Cet après – midi là, pour la première fois depuis longtemps, on frappait à la porte. J'allais ouvrir, laissant la soupe du soir à Gustavine, essayant de ne pas piétiner mon fils qui jouait à quatre pattes en faisant rouler cette petite bille qu'il avait trouvé je ne sais où. Une femme aux cheveux bruns cachés sous un chapeau se tenait sur le seuil de la porte, c'était fou à quel point elle ressemblait à Malou. Alors que je ne voyais pas qui elle pouvait être, ma nièce accouru pour embrasser sa tante. Adélaïde avait beaucoup vieilli, mais elle n'avait pas perdu de sa gentillesse. La visite de la sœur d'Auguste me faisait beaucoup de bien, alors même que je pensais qu'elle m'avait rayée de sa mémoire, ma nièce entretenait en plus de celles avec son frère, des correspondances avec sa tante. Ses fils avaient beaucoup grandi, en plus de Augustin–Louis, neuf ans, et de Charles, qui avait désormais six ans, elle était désormais mère d'un garçon de trois mois, Jean–Pierre, né en janvier de cette année.

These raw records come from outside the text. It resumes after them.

(* ===== verification/SigTree.v ===== *)
(** The tree of aggregated keys and signatures (gcrypto/gblsminsig/internal/sigtree/tree.go), in its array layout:
    the leaves first, then layer after layer to the root.

    The points and their arithmetic belong to the pairing library and are an interface (Blst).  Loops that only
    end by the arithmetic of the layout have fuel; the lemmas show that the one given suffices. *)
From S2P Require Import Prelude.
From S2P Require Import Types.
From S2P Require Import BitSets.
Local Open Scope nat_scope.

(** What the code uses of the library: points of keys and of signatures, the zero value of each (the point at
    infinity), addition, compression, validation and verification.  Equals is also called with a nil point. *)
Class Blst (K G : Type) := {
  k_zero : K; g_zero : G;
  k_add : K -> K -> K; g_add : G -> G -> G;
  k_Compress : K -> bytes; k_Uncompress : bytes -> option K;
  g_Compress : G -> bytes; g_Uncompress : bytes -> option G;
  g_SigValidate : G -> bool;
  g_Verify : K -> bytes -> G -> bool;
  g_Equals : option G -> option G -> outcome bool;
  #[global] k_eq_dec :: EqDecision K; #[global] g_eq_dec :: EqDecision G
}.

(** Its documented behaviour: aggregates of signatures verify for aggregates of keys, the point at infinity is
    refused as a key and verifies as no signature, and a message has one signature for a key. *)
Class BlstLaws (K G : Type) `{!Blst K G} := {
  blst_nonzero k m s : g_Verify k m s = true -> k <> k_zero /\ s <> g_zero;
  blst_Verify_add a b m s t : g_Verify a m s = true -> g_Verify b m t = true -> k_add a b <> k_zero ->
    g_Verify (k_add a b) m (g_add s t) = true;
  blst_Validate_add s t : g_SigValidate s = true -> g_SigValidate t = true -> g_SigValidate (g_add s t) = true;
  blst_add_comm s t : g_add s t = g_add t s;
  blst_unique k m s t : g_Verify k m s = true -> g_Verify k m t = true -> s = t;
  blst_Compress s : g_Uncompress (g_Compress s) = Some s;
  blst_key_Compress k : k_Uncompress (k_Compress k) = Some k;
  blst_Equals a b : g_Equals (Some a) (Some b) = Ret (bool_decide (a = b))
}.

(** SetAll of the bit set library, with the size the set was made with. *)
Class BitSetAll (B : Type) := bs_SetAll : nat -> B -> B.
Class BitSetAllLaws (B : Type) `{BitSetLaws B, !BitSetAll B} :=
  bs_elems_SetAll n b : bs_elems (bs_SetAll n b) = set_seq 0 n ∪ bs_elems b.

#[export] Instance gset_BitSetAll : BitSetAll (gset nat) := fun n b => set_seq 0 n ∪ b.
#[export] Instance gset_BitSetAllLaws : BitSetAllLaws (gset nat).
Proof. intros n b. done. Qed.

(** bits.Len16 of a positive number. *)
Definition Len16 (n : nat) : nat := S (Nat.log2 n).

(** The number of leaves: a power of two, by the test the code repeats. *)
Definition leavesWidth (nKeys : nat) : nat :=
  if Nat.land nKeys (nKeys - 1) =? 0 then nKeys else Nat.shiftl 1 (Len16 nKeys).

Record Tree (K G B : Type) := MkTree {
  t_keys : list K; t_sigs : list G; SigBits : B; t_nKeys : nat
}.
Arguments MkTree {K G B}.
Arguments t_keys {K G B}.
Arguments t_sigs {K G B}.
Arguments SigBits {K G B}.
Arguments t_nKeys {K G B}.

Section tree.
Context {K G B : Type} `{!Blst K G, !BitSet B, !BitSetAll B}.
Implicit Types t : Tree K G B.

(** Reading a slice; the code reads within it. *)
Definition keyOf (l : list K) (i : nat) : K := default k_zero (l !! i).
Definition sigOf (l : list G) (i : nat) : G := default g_zero (l !! i).

Definition aggregateKeys (a b : K) : K := if bool_decide (b = k_zero) then a else k_add a b.

(** ** New *)

(** The inner loop: the keys of one layer from those of the layer before it. *)
Definition aggregateLayer (readOffset layerWidth : nat) (keys : list K) : list K :=
  foldl (fun keys j => <[readOffset + layerWidth + j :=
           aggregateKeys (keyOf keys (readOffset + j * 2)) (keyOf keys (readOffset + j * 2 + 1))]> keys)
    keys (seq 0 (Nat.shiftr layerWidth 1)).

(** The outer loop. *)
Fixpoint aggregateLayers (fuel nNodes readOffset layerWidth : nat) (keys : list K) : list K :=
  match fuel with
  | O => keys
  | S fuel =>
      if readOffset <? nNodes
      then aggregateLayers fuel nNodes (readOffset + layerWidth) (Nat.shiftr layerWidth 1)
             (aggregateLayer readOffset layerWidth keys)
      else keys
  end.

(** New, called with as many keys as it is told. *)
Definition NewTree (keys : list K) : outcome (Tree K G B) :=
  let nKeys := length keys in
  if (nKeys <? 1) || (65535 <? nKeys)
  then Panic "BUG: nKeys must be > 1 and < 65535"
  else
    let nNodes := 2 * leavesWidth nKeys - 1 in
    Ret (MkTree (aggregateLayers (S nNodes) nNodes 0 (leavesWidth nKeys) (keys ++ replicate (nNodes - nKeys) k_zero))
           (replicate nNodes g_zero) (bs_New nKeys) nKeys).

(** Index of the first key equal to [k]; None stands for -1. *)
Fixpoint indexOf (i : nat) (l : list K) (k : K) : option nat :=
  match l with
  | [] => None
  | tk :: l => if bool_decide (tk = k) then Some i else indexOf (S i) l k
  end.
Definition Index t (k : K) : option nat := indexOf 0 t.(t_keys) k.

(** The key and the signature at an index; None when it is out of range. *)
Definition Get t (idx : nat) : option (K * G) :=
  if idx <? length t.(t_keys) then Some (keyOf t.(t_keys) idx, sigOf t.(t_sigs) idx) else None.

(** ** AddSignature *)

(** The loop that finds the layer of an index: where it starts, its width, the leaves under each of its nodes. *)
Fixpoint findLayer (fuel idx layerStart layerWidth nLeaves : nat) : nat * nat * nat :=
  match fuel with
  | O => (layerStart, layerWidth, nLeaves)
  | S fuel =>
      if layerStart + layerWidth <=? idx
      then findLayer fuel idx (layerStart + layerWidth) (Nat.shiftr layerWidth 1) (Nat.shiftl nLeaves 1)
      else (layerStart, layerWidth, nLeaves)
  end.

(** Setting the bits from [i] below [e]. *)
Definition setRange (i e : nat) (b : B) : B := foldl (fun b j => bs_Set j b) b (seq i (e - i)).

(** The body that AGAIN labels; [addedSigBits] tells whether the bits were set. *)
Fixpoint addLoop (fuel idx : nat) (sig : G) (addedSigBits : bool) t : Tree K G B :=
  match fuel with
  | O => t
  | S fuel =>
      let t := {| t with t_sigs := <[idx := sig]> t.(t_sigs) |} in
      if idx =? length t.(t_sigs) - 1 then {| t with SigBits := bs_SetAll t.(t_nKeys) t.(SigBits) |}
      else
        let '(layerStart, layerWidth, nLeaves) := findLayer (S idx) idx 0 (leavesWidth t.(t_nKeys)) 1 in
        let offset := idx - layerStart in
        let t := if addedSigBits then t
                 else let startLeaf := offset * nLeaves in
                      {| t with SigBits := setRange startLeaf (Nat.min (startLeaf + nLeaves) t.(t_nKeys)) t.(SigBits) |} in
        let parentIdx := layerStart + layerWidth + offset / 2 in
        if negb (bool_decide (sigOf t.(t_sigs) parentIdx = g_zero)) then t
        else
          let neighbor := if Nat.even idx then idx + 1 else idx - 1 in
          if negb (bool_decide (keyOf t.(t_keys) neighbor = k_zero)) then
            let neighborSig := sigOf t.(t_sigs) neighbor in
            if bool_decide (neighborSig = g_zero) then t
            else addLoop fuel parentIdx (g_add sig neighborSig) true t
          else addLoop fuel parentIdx sig true t
  end.

Definition AddSignature (idx : nat) (sig : G) t : outcome (Tree K G B) :=
  if idx <? length t.(t_sigs) then Ret (addLoop (length t.(t_sigs)) idx sig false t)
  else Panic "runtime error: index out of range".

(** ** SparseIndices *)

Definition skipped (skipCheck : list bool) (i : nat) : bool := default false (skipCheck !! i).

(** One row: the nodes with a signature that no ancestor covers. *)
Definition sparseRow t (rowStart rowWidth : nat) (acc : list nat * list bool) : list nat * list bool :=
  foldl (fun acc i =>
    let '(dst, skipCheck) := acc in
    if skipped skipCheck (i - rowStart) then acc
    else if bool_decide (sigOf t.(t_sigs) i = g_zero) then acc
    else (dst ++ [i], <[i - rowStart := true]> skipCheck)) acc (seq rowStart rowWidth).

(** The marks of the next row, set from the last one down. *)
Definition doubleSkip (rowWidth : nat) (skipCheck : list bool) : list bool :=
  foldl (fun s i => let s := <[2 * i + 1 := skipped s i]> s in <[2 * i := skipped s i]> s) skipCheck (reverse (seq 0 rowWidth)).

(** The row of the leaves. *)
Definition sparseLeaves t (dst : list nat) (skipCheck : list bool) : list nat :=
  foldl (fun dst i =>
    if skipped skipCheck i then dst
    else if bool_decide (sigOf t.(t_sigs) i = g_zero) then dst
    else dst ++ [i]) dst (seq 0 t.(t_nKeys)).

(** The rows between the root and the leaves; the last one starts at the width of the leaves. *)
Fixpoint sparseRows (fuel : nat) t (rowStart rowWidth : nat) (acc : list nat * list bool) : list nat * list bool :=
  match fuel with
  | O => acc
  | S fuel =>
      if 0 <? rowStart then
        let '(dst, skipCheck) := sparseRow t rowStart rowWidth acc in
        sparseRows fuel t (rowStart - rowWidth * 2) (rowWidth * 2) (dst, doubleSkip rowWidth skipCheck)
      else acc
  end.

Definition SparseIndices t : list nat :=
  let n := length t.(t_sigs) in
  if negb (bool_decide (sigOf t.(t_sigs) (n - 1) = g_zero)) then [n - 1]
  else
    let '(dst, skipCheck) := sparseRows n t (n - 3) 2 ([], replicate (leavesWidth t.(t_nKeys)) false) in
    sparseLeaves t dst skipCheck.

(** ** Copies *)

(** ClearSignatures leaves the bits. *)
Definition ClearSignatures t : Tree K G B := {| t with t_sigs := replicate (length t.(t_sigs)) g_zero |}.

(** Clone shares nothing that is mutated, so it is the value itself; Derive keeps the keys. *)
Definition Clone t : Tree K G B := t.
Definition Derive t : Tree K G B :=
  MkTree t.(t_keys) (replicate (length t.(t_keys)) g_zero) (bs_New t.(t_nKeys)) t.(t_nKeys).
End tree.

Adélaïde m'invita chez elle, aussi, ne pouvant décliner son offre, et pensant que cela me passerait assurément un après – dîner, j'acceptais, sans vraiment savoir quand. Autour du thé, elle me racontait sa vie, qu'elle voyait souvent le frère de Malou, que c'était un brillant garçon qui parlait beaucoup de sa sœur, avec qui il correspondait, de surcroît elle ne comprenait pas vraiment pourquoi Auguste père ne faisait pas d'effort pour permettre à ses deux enfants de se voir, alors qu'il connaissait notre adresse, et qu'il aimait sa fille. En y repensant, j'avais aussi oublié la cérémonie d'Auguste qui devait se dérouler en janvier, mais Malou ne me l'avait pas rappelé.